I have a set of classes that represent different objects (tables in a database):
class ObjA:
# some class specific attributes and methods
def refresh(self):
# implementation
pass
class ObjB:
# some class specific attributes and methods
def refresh(self):
# implementation
pass
and they all have a refresh method. Now I have a task manager (like Luigi) that is used to call the refresh method on each class and the definitions look like:
from somewhere import ObjA, ObjB
class RefreshObjA(TaskManager):
def run(self):
ObjA.refresh()
class RefreshObjB(TaskManager):
def run(self):
ObjB.refresh()
TaskManager here is a parent class provided by the manager module. As you can see, the class definitions all have an identical pattern and naming convention, and it stands to reason that these can be dynamically generated as generateRefreshClasses([ObjA, ObjB, ...]).
However, I have been resisting this and writing each one out explicitly because
- All the information re: the classes is available when the code is written i.e. I'm not reliant on any external/user generated input which is probably where dynamic generation is useful. This use is purely to save space/keystrokes/repetition.
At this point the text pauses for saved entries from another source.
Definition _check_yoy_delta (candidate : CandidateValue)
    (all_candidates : list CandidateValue) : result (option check) :=
    match period_end_date candidate with
    | None => Ok None
    | Some d =>
        let name := metric_name candidate in
        prev_year_date <-
          Date.make (Date.year d - 1) (Date.month d) (Date.day d) ;;
        match _find_metric all_candidates name (Some prev_year_date) with
        | None => Ok (Some (ok "No prior year data for comparison"))
        | Some prev_value =>
            if Dec.is_zero (value prev_value)
            then Ok (Some (ok "Prior year value is zero"))
            else
              yoy_change <-
                Dec.div (Dec.sub (value candidate) (value prev_value))
                        (Dec.abs (value prev_value)) ;;
              match Dict.get String.eqb YOY_BOUNDS name with
              | Some (min_bound, max_bound) =>
                  if Dec.ltb yoy_change min_bound
                     || Dec.ltb max_bound yoy_change
                  then Ok (Some (bad ("YoY change " ++ fmt yoy_change
                                      ++ " outside bounds")))
                  else Ok (Some (ok ("YoY change " ++ fmt yoy_change
                                     ++ " is reasonable")))
              | None =>
                  Ok (Some (ok ("YoY change " ++ fmt yoy_change
                                ++ " is reasonable")))
              end
        end
    end.

  (** The loop collecting the component values: [inr] is the early return
      for a missing component. *)
Fixpoint component_values (all_candidates : list CandidateValue)
    (period : option Date.date) (components : list string)
    : list Dec.Decimal + string :=
    match components with
    | [] => inl []
    | component :: rest =>
        match _find_metric all_candidates component period with
        | Some v =>
            match component_values all_candidates period rest with
            | inl vs => inl (value v :: vs)
            | inr missing => inr missing
            end
        | None => inr component
        end
    end.

  (** [sum(values)] *)
Definition sum (values : list Dec.Decimal) : Dec.Decimal :=
    fold_left Dec.add values (Dec.of_Z 0).

Definition _check_arithmetic (candidate : CandidateValue)
    (all_candidates : list CandidateValue) : option check :=
    let name := metric_name candidate in
    match Dict.get String.eqb ARITHMETIC_RULES name with
    | None => Some (ok "No arithmetic rules apply")
    | Some components =>
        match component_values all_candidates (period_end_date candidate)
                               components with
        | inr component => Some (ok ("Missing component: " ++ component))
        | inl values =>
            let expected :=
              if String.eqb name "total_assets"
                 || String.eqb name "total_liabilities"
              then Some (sum values)
              else if String.eqb name "gross_profit"
                      || String.eqb name "operating_profit"
              then Some (Dec.sub (nth 0 values (Dec.of_Z 0))
                                 (nth 1 values (Dec.of_Z 0)))
              else None in
            match expected with
            | None => Some (ok "Unknown arithmetic rule")
            | Some expected =>
                if Dec.is_zero expected then Some (ok "Expected value is zero")
                else
                  let difference :=
                    Dec.abs (Dec.sub (value candidate) expected) in
                  let tolerance_amount :=
                    Dec.abs (Dec.mul expected tolerance) in
                  if Dec.ltb tolerance_amount difference
                  then Some (bad ("Arithmetic mismatch: "
                                  ++ fmt (value candidate) ++ " vs expected "
                                  ++ fmt expected))
                  else Some (ok "Arithmetic consistent within tolerance")
            end
        end
    end.

  (** [if check and not check["valid"]] *)
Definition failed (c : option check) : bool :=
    match c with
    | Some k => negb (valid k)
    | None => false
    end.

Definition issue (prefix : string) (c : option check) : list string :=
    match c with
    | Some k => if valid k then [] else [(prefix ++ message k)%string]
    | None => []
    end.

Definition status_of (validation_issues : list string) : ValidationStatus :=
    if (List.length validation_issues =? 0)%nat then VALID
    else if (2 <=? List.length validation_issues)%nat then INVALID
    else NEEDS_REVIEW.

Definition _validate_candidate (n : nat) (candidate : CandidateValue)
    (all_candidates : list CandidateValue) : result ValidationResult :=
    let unit_check := _check_unit_consistency candidate in
    let issues1 := issue "Unit inconsistency: " (Some unit_check) in
    range_check <- _check_range_bounds candidate all_candidates ;;
    let issues2 := issues1 ++ issue "Range violation: " (Some range_check) in
    yoy_check <- _check_yoy_delta candidate all_candidates ;;
    let issues3 := issues2 ++ issue "YoY anomaly: " yoy_check in
    let arithmetic_check := _check_arithmetic candidate all_candidates in
    let validation_issues :=
      issues3 ++ issue "Arithmetic error: " arithmetic_check in
    Ok {| validation_id := uuid n;
          v_candidate_id := candidate_id candidate;
          status := status_of validation_issues;
          rules_applied :=
            [UNIT_CONSISTENCY; RANGE_CHECK; YOY_DELTA; ARITHMETIC];
          validation_details :=
            [("unit_consistency", Some unit_check);
             ("range_check", Some range_check);
             ("yoy_check", yoy_check);
             ("arithmetic_check", arithmetic_check)];
          issues := match validation_issues with
                    | [] => None
                    | _ => Some validation_issues
                    end |}.
End WithFormat.

(** ** ValidationAggregator *)

Definition needs_adjudication (s : ValidationStatus) : bool :=
  match s with
  | NEEDS_REVIEW | INVALID => true
  | VALID => false
  end.

Definition get_candidates_needing_adjudication
  (validation_results : list ValidationResult) : list string :=
  map v_candidate_id
      (filter (fun r => needs_adjudication (status r)) validation_results).

(** ** [validate_candidates] *)

Definition key_of (candidate : CandidateValue) : string * option Date.date :=
  (metric_name candidate, period_end_date candidate).

Definition key_eqb (a b : string * option Date.date) : bool :=
  String.eqb (fst a) (fst b) && Date.opt_eqb (snd a) (snd b).

Definition _group_candidates (candidates : list CandidateValue)
  : Dict.t (string * option Date.date) (list CandidateValue) :=
  fold_left
    (fun grouped candidate =>
       let key := (metric_name candidate, period_end_date candidate) in
       match Dict.get key_eqb grouped key with
       | None => Dict.set key_eqb grouped key [candidate]
       | Some l => Dict.set key_eqb grouped key (l ++ [candidate])
       end)
    candidates [].

(** The body of the grouping loop, and the candidates of one key. *)
Definition group_step
  (grouped : Dict.t (string * option Date.date) (list CandidateValue))
  (candidate : CandidateValue)
  : Dict.t (string * option Date.date) (list CandidateValue) :=
  match Dict.get key_eqb grouped (key_of candidate) with
  | None => Dict.set key_eqb grouped (key_of candidate) [candidate]
  | Some l => Dict.set key_eqb grouped (key_of candidate) (l ++ [candidate])
  end.

Definition with_key (k : string * option Date.date)
  (cs : list CandidateValue) : list CandidateValue :=
  filter (fun c => key_eqb (key_of c) k) cs.

Section Batch.
Variable fmt : Dec.Decimal -> string.
Variable tolerance : Dec.Decimal.
Variable uuid : nat -> string.

  (** [for candidate in metric_candidates: results.append(...)]; [n]
      counts the identifiers drawn so far. *)
Fixpoint validate_each (metric_candidates candidates : list CandidateValue)
    (n : nat) : result (list ValidationResult * nat) :=
    match metric_candidates with
    | [] => Ok ([], n)
    | candidate :: rest =>
        r <- _validate_candidate fmt tolerance uuid n candidate candidates ;;
        rs <- validate_each rest candidates (S n) ;;
        Ok (r :: fst rs, snd rs)
    end.

  (** [for (metric_name, period), metric_candidates in grouped.items()] *)
Fixpoint validate_groups (groups : list (list CandidateValue))
    (candidates : list CandidateValue) (n : nat)
    : result (list ValidationResult * nat) :=
    match groups with
    | [] => Ok ([], n)
    | metric_candidates :: rest =>
        rs <- validate_each metric_candidates candidates n ;;
        rs' <- validate_groups rest candidates (snd rs) ;;
        Ok (fst rs ++ fst rs', snd rs')
    end.

Definition validate_candidates (candidates : list CandidateValue)
    : result (list ValidationResult) :=
    rs <- validate_groups (Dict.values (_group_candidates candidates))
                          candidates 0%nat ;;
    Ok (fst rs).
End Batch.

(** The date one year before [d] exists. *)
Definition has_prior_year (candidate : CandidateValue) : bool :=
  match period_end_date candidate with
  | None => true
  | Some d => Date.valid (Date.year d - 1) (Date.month d) (Date.day d)
  end.

(** ** [aggregate_results] *)

Definition count_status (s : ValidationStatus)
  (validation_results : list ValidationResult) : nat :=
  List.length
    (filter (fun r => match status r, s with
                      | VALID, VALID | INVALID, INVALID
                      | NEEDS_REVIEW, NEEDS_REVIEW => true
                      | _, _ => false
                      end)
            validation_results).

(** The integer entries of the summary; its float [pass_rate] and its
    [common_issues] are left out. *)
Record summary : Type := {
  total_validated : nat;
  valid_count : nat;
  invalid_count : nat;
  needs_review_count : nat;
  needs_adjudication_count : nat
}.

Definition aggregate_results (validation_results : list ValidationResult)
  : summary :=
  let total := List.length validation_results in
  let valid := count_status VALID validation_results in
  let invalid := count_status INVALID validation_results in
  let needs_review := count_status NEEDS_REVIEW validation_results in
  {| total_validated := total;
     valid_count := valid;
     invalid_count := invalid;
     needs_review_count := needs_review;
     needs_adjudication_count := (needs_review + invalid)%nat |}.

(** ** Statements about the status of a candidate *)

Definition b2n (b : bool) : nat := if b then 1%nat else 0%nat.

(** The number of rule issues raised by the four checks. *)
Definition rule_issues (unit_check range_check : check)
  (yoy_check arithmetic_check : option check) : nat :=
  (b2n (negb (valid unit_check)) + b2n (negb (valid range_check))
   + b2n (failed yoy_check) + b2n (failed arithmetic_check))%nat.

(** Status aggregation in the words of the specification (section 4.H). *)
Definition spec_status (n : nat) : ValidationStatus :=
  match n with
  | 0%nat => VALID
  | 1%nat => NEEDS_REVIEW
  | _ => INVALID
  end.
- One doesn't know if some
ObjXmight need modifications/additional requirements and will need to be careful to remove it from the dynamic generator, lest it is overwritten. - It is harder to reason where (as in file and line no:) an execution error occurs if the code is dynamically generated.
- These classes might be imported elsewhere in the code base and I lose out on the static inspection based checking provided by the IDE.
Are these valid reasons to continue to individually define the classes (there might be about 20 or so of them) or are there other benefits to dynamic generation that might make these concerns small in comparison? Would dynamic generation of classes be considered acceptable/good practice in such an application?
Best Answer
You seem to have an appreciation of the trade-offs involved here. As you say, since you know all the information about your classes in advance, it doesn't quite make sense to generate them dynamically.
One alternative to reduce your boring duplicated boilerplate code is to use Python's wonderful support for metaprogramming. If all your
refreshmethods follow a similar template but the details vary due to the names and types of your classes' attributes, it makes sense to use a metaclass to generate this method when the class is created. In other words, you keep yourclassstatements, and you still declare your class members statically in code, but the information about therefreshboilerplate is kept in one place (in the template that is used by the metaclass). (You could get the same effect using a regular base class and introspection; without more details about your code, I can't give you a clear assessment of what approach would be a good fit for your problem.)A second option would be to use a code generator. This typically takes the form of a script which takes (for example) some XML or YAML defining your objects as input, and writes out a valid Python file into your build directory. Don't check the generated code into source control; instead just run the generator script every time you build the code. This way you still get file/line information when debugging, and the resulting code is typically not too hard to understand because it's mostly boilerplate. On the other hand, you can't directly edit the file once you've diagnosed a problem because it'll be overwritten next time you run a build - you have to modify the generator. So this approach still has many of the advantages and disadvantages of full-blown runtime class creation.
Another question you should consider asking is "Do we really know everything about these objects in advance?". 20 similar classes is a lot, and it suggests to me that a future requirements change may in fact need you to load these classes at runtime. While you should of course follow YAGNI, you can still design your code in such a way that this change would be easy to make in future. This is another way in which metaprogramming can help you out.